» Record extracts:
+++++

(* ===== verification/UdpProps.v ===== *)
(** * The bytes UDP sends and receives

    Adding a header to a packet of bytes, reading one from arbitrary bytes, and the two
    together: what [UdpL4Protocol::Send] hands down and [UdpL4Protocol::Receive] reads. *)

From S2P Require Import Prelude Buffer BufferIterator BufferInv BufferRw BufferProps Checksum Wire Ipv4Header UdpHeader PacketBytes Ipv4Address Ipv4Interface Ipv4StaticRouting.
From S2P Require Import Ipv4L3 EndPoints UdpSocket.

Module UdpBytes.
Import Buffer Iterator BufferInv BufferRw BufferProps Checksum UdpHeader UdpOps.

(** ** Headers *)

Definition u16_range (p : Z) : Prop := 0 <= p < 2 ^ 16.
Definition u32_addr (a : Z) : Prop := 0 <= a < 2 ^ 32.
Definition sent_header (checksum : bool) (saddr daddr sport dport : Z) : UdpHeader :=
  SetSourcePort sport (SetDestinationPort dport (l4_header checksum saddr daddr)).
Definition receive_header (checksum : bool) (saddr daddr : Z) : UdpHeader :=
  InitializeChecksum (Wire.V4 saddr) (Wire.V4 daddr) PROT_NUMBER (if checksum then EnableChecksums UdpHeader_new else UdpHeader_new).

Lemma sent_header_ok checksum saddr daddr sport dport : u32_addr saddr -> u32_addr daddr -> u16_range sport -> u16_range dport ->
  udp_ok (sent_header checksum saddr daddr sport dport).
Proof. intros Hs Hd Hsp Hdp. unfold u32_addr, u16_range in *. destruct checksum; constructor; cbn; try lia; try done. Qed.
Lemma receive_header_ok checksum saddr daddr : u32_addr saddr -> u32_addr daddr -> udp_ok (receive_header checksum saddr daddr).
Proof. intros Hs Hd. unfold u32_addr in *. destruct checksum; constructor; cbn; try lia; try done. Qed.
Lemma with_header_ok uninit h bytes : udp_ok h -> byte_list bytes -> udp_fits bytes -> with_header uninit h bytes = Some (udp_bytes h bytes ++ bytes).
Proof.
  intros Hok Hb Hf. pose proof (zlen_nonneg bytes). unfold udp_fits in Hf. destruct (Wire.packet_of_ok uninit bytes) as (b&m&E&Hi&Hc); [unfold MAX_CONTENT; lia|].
  unfold with_header. rewrite E. unfold Wire.AddHeader.
  destruct (AddAtStart_ok uninit 8 m b [] Hi) as ([b1 m1]&E1&Hi1&(x&Hx&Hc1)&Ho1&Hp&Hz&_); [lia|rewrite Hc; unfold MAX_CONTENT; lia|done|].
  change GetSerializedSize with 8. rewrite E1. rewrite Hc in Hc1.
  destruct (Serialize_bytes uninit h m1 b1 [] x bytes Hok Hi1 Wire.few_nil Hc1 Hx (conj Hp Hz) Hb Hf) as (m2&->&_&Hc2&_). by rewrite Hc2.
Qed.

(** ** Reading arbitrary bytes *)

(** The fields a header keeps when it reads. *)
Definition read_keeps (h h' : UdpHeader) : Prop :=
  m_forcedPayloadSize h' = m_forcedPayloadSize h /\ m_source h' = m_source h /\ m_destination h' = m_destination h /\
  m_protocol h' = m_protocol h /\ m_calcChecksum h' = m_calcChecksum h.
Lemma Deserialize_again uninit h h' i m : read_keeps h h' -> m_goodChecksum h' = m_goodChecksum h -> Deserialize uninit h' i m = Deserialize uninit h i m.
Proof. destruct h, h'. unfold read_keeps. cbn. intros (->&->&->&->&->) ->. reflexivity. Qed.
(** A port, the checksum field and the verdict on a packet, from its bytes. *)
Definition port_at (k : Z) (bytes : list Z) : Z := fold_left (shift_in 16) (slice k (k + 2) bytes) 0.
Definition checksum_field (bytes : list Z) : Z := fold_left (shift_in 16) (rev (slice 6 (6 + 2) bytes)) 0.
Definition good_bytes (h0 : UdpHeader) (bytes : list Z) : bool :=
  if m_calcChecksum h0 && negb (checksum_field bytes =? 0) then checksum_of (udp_sum h0 (drop 8 bytes)) bytes =? 0 else m_goodChecksum h0.
Definition reads_header (h0 h : UdpHeader) (bytes : list Z) : Prop :=
  m_sourcePort h = port_at 0 bytes /\ m_destinationPort h = port_at 2 bytes /\ m_goodChecksum h = good_bytes h0 bytes.
Lemma Deserialize_any uninit h0 m b hdr payload : udp_ok h0 -> inv m [b] -> content m b = hdr ++ payload -> zlen hdr = 8 -> byte_list (content m b) -> udp_fits payload ->
  exists h' m', Deserialize uninit h0 (Begin b) m = Some (8, h', m') /\ read_keeps h0 h' /\ inv m' [b] /\ content m' b = content m b /\ reads_header h0 h' (content m b).
Proof.
  intros Hok0 Hi Hc Hl Hb Hfit. pose proof (zlen_nonneg payload). pose proof (fun A r n f k R => @Wire.read_in A r n f k m b [] _ _ R Hi Hc) as Hat.
  unfold Deserialize. replace (ReadNtohU16 (Begin b) m) with (ReadNtohU16 (Construct b (m_start b + 0)) m) by (by rewrite Z.add_0_r).
  do 3 (rewrite (Hat _ _ _ _ _ reads_NtohU16) by lia; cbn iota). rewrite (Hat _ _ _ _ _ reads_U16) by lia. cbv beta iota zeta.
  assert (drop 8 (content m b) = payload) as Hdrop by (rewrite Hc; change 8%nat with (Z.to_nat 8); rewrite <- Hl; unfold zlen; by rewrite Nat2Z.id, drop_app_length).
  rewrite <- (slice_app_l 0 (0 + 2) hdr payload), <- (slice_app_l (0 + 2) (0 + 2 + 2) hdr payload), <- (slice_app_l (0 + 2 + 2 + 2) (0 + 2 + 2 + 2 + 2) hdr payload), <- Hc by lia.
  change (fold_left _ (slice 0 _ _) 0) with (port_at 0 (content m b)). change (fold_left _ (slice (0 + 2) _ (content m b)) 0) with (port_at 2 (content m b)). change (fold_left _ (rev _) 0) with (checksum_field (content m b)).
  unfold reads_header, good_bytes. set (c := _ && _). destruct c eqn:Ec; [|by eexists _, m]. subst c. apply andb_true_iff in Ec as [E0 _]. unfold udp_fits in *.
  assert (zlen (content m b) = zlen payload + 8) as Hsz by (rewrite Hc, zlen_app, Hl; lia).
  assert (u16 (IterSize (Begin b)) = zlen payload + 8) as Hu by (rewrite (Wire.IterSize_Begin _ _ _ Hi), Hsz; apply wrap_small; lia).
  destruct (CalculateHeaderChecksum_ok uninit h0 [b] payload Hok0 E0) with (m := m) as (m1&E1&Hi1&Ho1); [cbn; lia|done|done|].
  assert (content m1 b = content m b) as Hc1 by (apply Ho1; by left). pose proof (udp_sum_range h0 payload Hok0 E0 Hfit).
  eexists _, m1. rewrite Hu at 1. rewrite E1, (Wire.packet_sum _ m1 b [] Hi1); [|by rewrite Hc1|rewrite Hc1; lia|lia]. split; [reflexivity|]. split_and!; try done. cbn [m_goodChecksum]. by rewrite Hc1, Hdrop.
Qed.
(** Looking at the header of a packet of at least eight bytes, then removing it. *)
Lemma receive_bytes uninit h0 bytes : udp_ok h0 -> byte_list bytes -> 8 <= zlen bytes < 2 ^ 16 ->
  exists b m h' m', Wire.packet_of uninit bytes = Some (b, m) /\ Deserialize uninit h0 (Begin b) m = Some (8, h', m') /\ reads_header h0 h' bytes /\
    (m_goodChecksum h' = m_goodChecksum h0 -> exists h2 b2 m2, Wire.RemoveHeader (Deserialize uninit h') b m' = Some (8, h2, b2, m2) /\ content m2 b2 = drop 8 bytes /\ m_sourcePort h2 = port_at 0 bytes).
Proof.
  intros Hok Hb Hs. destruct (Wire.packet_of_ok uninit bytes) as (b&m&->&Hi&Hc); [unfold MAX_CONTENT; lia|].
  assert (zlen (take 8 bytes) = 8 /\ zlen (drop 8 bytes) = zlen bytes - 8) as [Hl Hd] by (unfold zlen in *; rewrite length_take, length_drop; lia).
  assert (udp_fits (drop 8 bytes)) as Hfit by (unfold udp_fits; lia). rewrite <- (take_drop 8 bytes) in Hc.
  assert (byte_list (content m b)) as Hbc by (rewrite Hc, take_drop; done).
  destruct (Deserialize_any uninit h0 m b _ _ Hok Hi Hc Hl Hbc Hfit) as (h'&m'&E&Hk&Hi'&Hc'&Hr'). exists b, m, h', m'. split; [done|]. split; [done|]. split; [by rewrite Hc, take_drop in Hr'|]. intros Hg.
  unfold Wire.RemoveHeader. rewrite (Deserialize_again _ _ _ _ _ Hk Hg). rewrite <- Hc' in Hbc. rewrite Hc in Hc'.
  destruct (Deserialize_any uninit h0 m' b _ _ Hok Hi' Hc' Hl Hbc Hfit) as (h2&m2&->&_&Hi2&Hc2&Hr2). destruct (RemoveAtStart_ok 8 m2 b [] Hi2) as (b2&->&Hi3&Hc3); [lia|].
  exists h2, b2, m2. split; [done|]. rewrite Hc3, Hc2, Hc', take_drop. split; [done|]. rewrite (proj1 Hr2), Hc', take_drop. done.
Qed.
(** The bytes of a sent datagram are read as they were sent. *)
Lemma receive_sent uninit checksum saddr daddr sport dport payload : u32_addr saddr -> u32_addr daddr -> u16_range sport -> u16_range dport -> byte_list payload -> udp_fits payload ->
  let h := sent_header checksum saddr daddr sport dport in let h0 := receive_header checksum saddr daddr in
  exists b m m' b2 m2 h2, Wire.packet_of uninit (udp_bytes h payload ++ payload) = Some (b, m) /\ Deserialize uninit h0 (Begin b) m = Some (8, udp_read h h0 payload, m') /\
    m_goodChecksum (udp_read h h0 payload) = true /\
    Wire.RemoveHeader (Deserialize uninit (udp_read h h0 payload)) b m' = Some (8, h2, b2, m2) /\ content m2 b2 = payload /\ m_sourcePort h2 = sport /\ m_destinationPort h2 = dport.
Proof.
  intros Hs Hd Hsp Hdp Hb Hf h h0. pose proof (sent_header_ok checksum saddr daddr sport dport Hs Hd Hsp Hdp) as Hok. pose proof (receive_header_ok checksum saddr daddr Hs Hd) as Hok0. fold h h0 in Hok, Hok0.
  assert (m_calcChecksum h0 = true -> m_source h0 = m_source h /\ m_destination h0 = m_destination h /\ m_protocol h0 = m_protocol h) as Hsame by (unfold h, h0; by destruct checksum).
  pose proof (zlen_nonneg payload). unfold udp_fits in Hf. destruct (Wire.packet_of_ok uninit (udp_bytes h payload ++ payload)) as (b&m&->&Hi&Hc); [rewrite zlen_app; change (zlen (udp_bytes h payload)) with 8; unfold MAX_CONTENT; lia|].
  destruct (Deserialize_bytes uninit h h0 m b [] payload Hok Hok0 Hsame Hi Wire.few_nil Hc Hb Hf) as (m'&E1&Hi'&Ho). assert (content m' b = udp_bytes h payload ++ payload) as Hc' by (rewrite Ho by (by left); done).
  destruct (Deserialize_bytes uninit h h0 m' b [] payload Hok Hok0 Hsame Hi' Wire.few_nil Hc' Hb Hf) as (m2&E2&Hi2&Ho2).
  destruct (RemoveAtStart_ok 8 m2 b [] Hi2) as (b2&Eb&Hi3&Hc3); [lia|]. exists b, m, m', b2, m2, (udp_read h h0 payload). split_and!; try done.
  - unfold h, h0. by destruct checksum.
  - unfold Wire.RemoveHeader. rewrite (Deserialize_again _ h0); [by rewrite E2, Eb|done|unfold h, h0; by destruct checksum].
  - rewrite Hc3, Ho2 by (by left). by rewrite Hc'.
Qed.
End UdpBytes.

+++++

» Problem to solve: Set down exactly, and only, the lines from the one containing "- unfold h, h0. by destruct checksum." to the final line of the data.

» Output:
  - unfold h, h0. by destruct checksum.
  - unfold Wire.RemoveHeader. rewrite (Deserialize_again _ h0); [by rewrite E2, Eb|done|unfold h, h0; by destruct checksum].
  - rewrite Hc3, Ho2 by (by left). by rewrite Hc'.
Qed.
End UdpBytes.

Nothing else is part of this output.